▶ **Problem requirements**
After locating "URL : ParsedURL;" in the listing below, copy that line and each one after it exactly, ending with the line that has "Class Collaborators (P".

━━━━━━━━━━━━━━━━━━━━━━━━━━━━━━

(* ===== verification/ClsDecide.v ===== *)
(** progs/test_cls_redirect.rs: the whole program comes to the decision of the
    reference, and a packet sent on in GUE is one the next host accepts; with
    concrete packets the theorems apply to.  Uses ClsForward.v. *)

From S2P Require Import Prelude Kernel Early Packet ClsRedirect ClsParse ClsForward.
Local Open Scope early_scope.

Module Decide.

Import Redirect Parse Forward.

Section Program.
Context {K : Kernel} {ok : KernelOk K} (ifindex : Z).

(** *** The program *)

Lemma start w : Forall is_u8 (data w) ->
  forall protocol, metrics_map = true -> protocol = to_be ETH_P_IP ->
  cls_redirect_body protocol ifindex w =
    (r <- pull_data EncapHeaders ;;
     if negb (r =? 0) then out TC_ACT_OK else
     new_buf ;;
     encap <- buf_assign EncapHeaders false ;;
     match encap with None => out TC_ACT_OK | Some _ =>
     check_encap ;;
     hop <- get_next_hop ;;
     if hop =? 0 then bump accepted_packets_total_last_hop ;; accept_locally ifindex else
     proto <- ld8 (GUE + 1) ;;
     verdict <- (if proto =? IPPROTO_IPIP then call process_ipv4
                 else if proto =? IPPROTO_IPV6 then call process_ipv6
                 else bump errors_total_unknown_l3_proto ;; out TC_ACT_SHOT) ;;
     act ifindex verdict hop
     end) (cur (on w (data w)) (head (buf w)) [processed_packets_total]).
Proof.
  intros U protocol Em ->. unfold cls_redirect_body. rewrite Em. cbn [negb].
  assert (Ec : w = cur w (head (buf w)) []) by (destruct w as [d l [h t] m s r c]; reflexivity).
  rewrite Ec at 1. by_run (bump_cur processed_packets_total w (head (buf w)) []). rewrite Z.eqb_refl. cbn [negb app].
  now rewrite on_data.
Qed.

━━━━━━━━━━━━━━━━━━━━━━━━━━━━━━

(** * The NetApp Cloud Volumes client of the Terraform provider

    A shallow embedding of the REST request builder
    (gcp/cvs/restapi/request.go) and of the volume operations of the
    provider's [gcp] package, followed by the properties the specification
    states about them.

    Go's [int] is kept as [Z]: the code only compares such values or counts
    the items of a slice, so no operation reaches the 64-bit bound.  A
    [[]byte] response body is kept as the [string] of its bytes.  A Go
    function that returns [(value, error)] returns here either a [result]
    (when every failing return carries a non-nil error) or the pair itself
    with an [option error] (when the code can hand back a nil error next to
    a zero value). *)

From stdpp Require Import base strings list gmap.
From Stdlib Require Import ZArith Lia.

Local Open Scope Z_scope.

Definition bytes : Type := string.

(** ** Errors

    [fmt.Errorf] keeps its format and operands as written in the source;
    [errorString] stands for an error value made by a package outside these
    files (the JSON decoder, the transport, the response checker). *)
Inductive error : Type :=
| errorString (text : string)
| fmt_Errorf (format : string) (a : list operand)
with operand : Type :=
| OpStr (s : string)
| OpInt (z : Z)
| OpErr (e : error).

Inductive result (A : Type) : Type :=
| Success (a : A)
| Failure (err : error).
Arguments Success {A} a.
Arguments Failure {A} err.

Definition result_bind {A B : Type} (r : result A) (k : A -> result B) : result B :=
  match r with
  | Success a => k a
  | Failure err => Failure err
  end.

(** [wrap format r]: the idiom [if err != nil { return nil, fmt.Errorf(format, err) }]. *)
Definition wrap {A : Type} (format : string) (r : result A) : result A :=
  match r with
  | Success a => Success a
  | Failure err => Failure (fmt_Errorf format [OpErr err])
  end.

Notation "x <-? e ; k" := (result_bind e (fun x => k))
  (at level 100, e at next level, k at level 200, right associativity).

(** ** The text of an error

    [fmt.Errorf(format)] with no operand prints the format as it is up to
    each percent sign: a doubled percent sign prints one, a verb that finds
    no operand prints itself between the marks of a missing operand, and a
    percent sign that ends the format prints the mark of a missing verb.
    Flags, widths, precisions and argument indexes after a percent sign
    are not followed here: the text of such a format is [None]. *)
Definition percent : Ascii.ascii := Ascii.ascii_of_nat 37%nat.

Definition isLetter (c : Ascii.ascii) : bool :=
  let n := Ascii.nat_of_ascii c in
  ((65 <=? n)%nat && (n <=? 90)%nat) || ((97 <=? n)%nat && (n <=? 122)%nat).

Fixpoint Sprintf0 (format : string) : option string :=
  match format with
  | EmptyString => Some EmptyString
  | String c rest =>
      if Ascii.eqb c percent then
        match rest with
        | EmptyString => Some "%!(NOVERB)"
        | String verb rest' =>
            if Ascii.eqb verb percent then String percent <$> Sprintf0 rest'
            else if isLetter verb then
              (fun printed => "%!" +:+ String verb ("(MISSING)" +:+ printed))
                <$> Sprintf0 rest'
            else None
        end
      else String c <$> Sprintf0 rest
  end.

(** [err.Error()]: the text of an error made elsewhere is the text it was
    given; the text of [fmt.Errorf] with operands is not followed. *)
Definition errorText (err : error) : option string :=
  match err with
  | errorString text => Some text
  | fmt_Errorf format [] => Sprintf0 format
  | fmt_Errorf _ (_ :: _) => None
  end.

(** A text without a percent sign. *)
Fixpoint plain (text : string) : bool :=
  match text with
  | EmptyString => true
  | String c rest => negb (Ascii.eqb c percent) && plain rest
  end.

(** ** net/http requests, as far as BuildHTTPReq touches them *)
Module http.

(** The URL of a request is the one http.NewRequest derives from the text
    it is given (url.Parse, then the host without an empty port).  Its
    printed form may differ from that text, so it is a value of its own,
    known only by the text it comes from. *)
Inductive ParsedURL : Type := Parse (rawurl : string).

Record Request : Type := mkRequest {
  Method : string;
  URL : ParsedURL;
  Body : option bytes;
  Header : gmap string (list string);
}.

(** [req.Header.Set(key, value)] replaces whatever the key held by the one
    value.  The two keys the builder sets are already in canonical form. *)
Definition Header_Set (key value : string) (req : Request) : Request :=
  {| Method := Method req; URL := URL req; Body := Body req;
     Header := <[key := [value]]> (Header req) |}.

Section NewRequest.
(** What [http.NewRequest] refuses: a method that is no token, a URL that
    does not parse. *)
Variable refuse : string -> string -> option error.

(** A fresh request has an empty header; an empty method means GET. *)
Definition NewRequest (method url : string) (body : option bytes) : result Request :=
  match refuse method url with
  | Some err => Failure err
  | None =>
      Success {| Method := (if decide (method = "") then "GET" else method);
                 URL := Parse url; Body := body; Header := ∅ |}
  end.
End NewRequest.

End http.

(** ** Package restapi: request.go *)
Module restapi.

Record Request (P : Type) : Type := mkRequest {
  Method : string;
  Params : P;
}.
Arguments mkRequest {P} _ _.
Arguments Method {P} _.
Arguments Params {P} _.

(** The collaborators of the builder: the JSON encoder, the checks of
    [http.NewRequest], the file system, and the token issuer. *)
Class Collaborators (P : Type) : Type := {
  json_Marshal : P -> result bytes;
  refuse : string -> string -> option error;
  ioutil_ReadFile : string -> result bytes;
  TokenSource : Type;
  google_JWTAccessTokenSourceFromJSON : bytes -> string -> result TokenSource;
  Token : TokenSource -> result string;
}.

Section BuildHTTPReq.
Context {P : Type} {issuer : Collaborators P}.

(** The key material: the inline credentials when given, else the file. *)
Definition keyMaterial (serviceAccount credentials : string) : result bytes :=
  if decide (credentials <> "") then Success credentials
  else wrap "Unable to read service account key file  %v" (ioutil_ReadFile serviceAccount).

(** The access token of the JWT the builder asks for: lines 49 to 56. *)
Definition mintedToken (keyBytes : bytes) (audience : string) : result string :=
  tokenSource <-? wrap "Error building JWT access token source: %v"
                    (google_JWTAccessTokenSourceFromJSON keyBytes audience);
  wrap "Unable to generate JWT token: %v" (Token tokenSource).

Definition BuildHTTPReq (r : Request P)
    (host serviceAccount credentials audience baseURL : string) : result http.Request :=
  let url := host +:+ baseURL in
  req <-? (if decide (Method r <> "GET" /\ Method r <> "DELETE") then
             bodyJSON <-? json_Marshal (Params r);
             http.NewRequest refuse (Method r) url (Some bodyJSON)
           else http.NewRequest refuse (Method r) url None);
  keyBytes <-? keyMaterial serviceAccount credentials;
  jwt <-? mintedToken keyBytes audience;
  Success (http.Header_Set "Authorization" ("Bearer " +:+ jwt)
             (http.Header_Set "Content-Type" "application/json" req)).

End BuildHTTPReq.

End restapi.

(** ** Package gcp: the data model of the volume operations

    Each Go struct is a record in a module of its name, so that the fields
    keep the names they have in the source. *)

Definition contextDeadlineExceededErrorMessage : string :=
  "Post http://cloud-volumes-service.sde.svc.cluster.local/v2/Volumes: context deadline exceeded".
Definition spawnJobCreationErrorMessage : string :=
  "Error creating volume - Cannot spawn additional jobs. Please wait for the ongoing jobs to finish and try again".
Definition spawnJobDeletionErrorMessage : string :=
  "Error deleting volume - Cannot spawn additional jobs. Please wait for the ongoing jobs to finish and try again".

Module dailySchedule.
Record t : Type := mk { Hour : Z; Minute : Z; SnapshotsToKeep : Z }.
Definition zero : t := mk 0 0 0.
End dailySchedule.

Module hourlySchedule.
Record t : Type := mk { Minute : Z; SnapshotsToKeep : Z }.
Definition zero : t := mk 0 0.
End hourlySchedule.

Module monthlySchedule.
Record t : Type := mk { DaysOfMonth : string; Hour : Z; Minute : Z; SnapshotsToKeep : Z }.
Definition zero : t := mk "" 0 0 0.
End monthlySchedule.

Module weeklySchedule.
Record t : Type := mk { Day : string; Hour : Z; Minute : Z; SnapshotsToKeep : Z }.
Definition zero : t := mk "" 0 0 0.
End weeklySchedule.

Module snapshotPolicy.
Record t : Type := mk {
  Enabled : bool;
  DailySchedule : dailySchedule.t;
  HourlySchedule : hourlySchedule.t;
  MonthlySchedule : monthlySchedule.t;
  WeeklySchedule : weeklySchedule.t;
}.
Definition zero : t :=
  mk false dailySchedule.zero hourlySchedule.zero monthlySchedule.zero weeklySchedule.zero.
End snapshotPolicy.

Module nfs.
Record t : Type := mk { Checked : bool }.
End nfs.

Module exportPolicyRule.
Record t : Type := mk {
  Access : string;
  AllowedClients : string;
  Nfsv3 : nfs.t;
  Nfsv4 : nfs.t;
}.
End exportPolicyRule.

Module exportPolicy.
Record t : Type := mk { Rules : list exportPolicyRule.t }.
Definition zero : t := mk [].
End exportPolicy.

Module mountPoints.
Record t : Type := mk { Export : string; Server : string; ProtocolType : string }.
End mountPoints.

━━━━━━━━━━━━━━━━━━━━━━━━━━━━━━

▶ **Exercise answer**
  URL : ParsedURL;
  Body : option bytes;
  Header : gmap string (list string);
}.

(** [req.Header.Set(key, value)] replaces whatever the key held by the one
    value.  The two keys the builder sets are already in canonical form. *)
Definition Header_Set (key value : string) (req : Request) : Request :=
  {| Method := Method req; URL := URL req; Body := Body req;
     Header := <[key := [value]]> (Header req) |}.

Section NewRequest.
(** What [http.NewRequest] refuses: a method that is no token, a URL that
    does not parse. *)
Variable refuse : string -> string -> option error.

(** A fresh request has an empty header; an empty method means GET. *)
Definition NewRequest (method url : string) (body : option bytes) : result Request :=
  match refuse method url with
  | Some err => Failure err
  | None =>
      Success {| Method := (if decide (method = "") then "GET" else method);
                 URL := Parse url; Body := body; Header := ∅ |}
  end.
End NewRequest.

End http.

(** ** Package restapi: request.go *)
Module restapi.

Record Request (P : Type) : Type := mkRequest {
  Method : string;
  Params : P;
}.
Arguments mkRequest {P} _ _.
Arguments Method {P} _.
Arguments Params {P} _.

(** The collaborators of the builder: the JSON encoder, the checks of
    [http.NewRequest], the file system, and the token issuer. *)
Class Collaborators (P : Type) : Type := {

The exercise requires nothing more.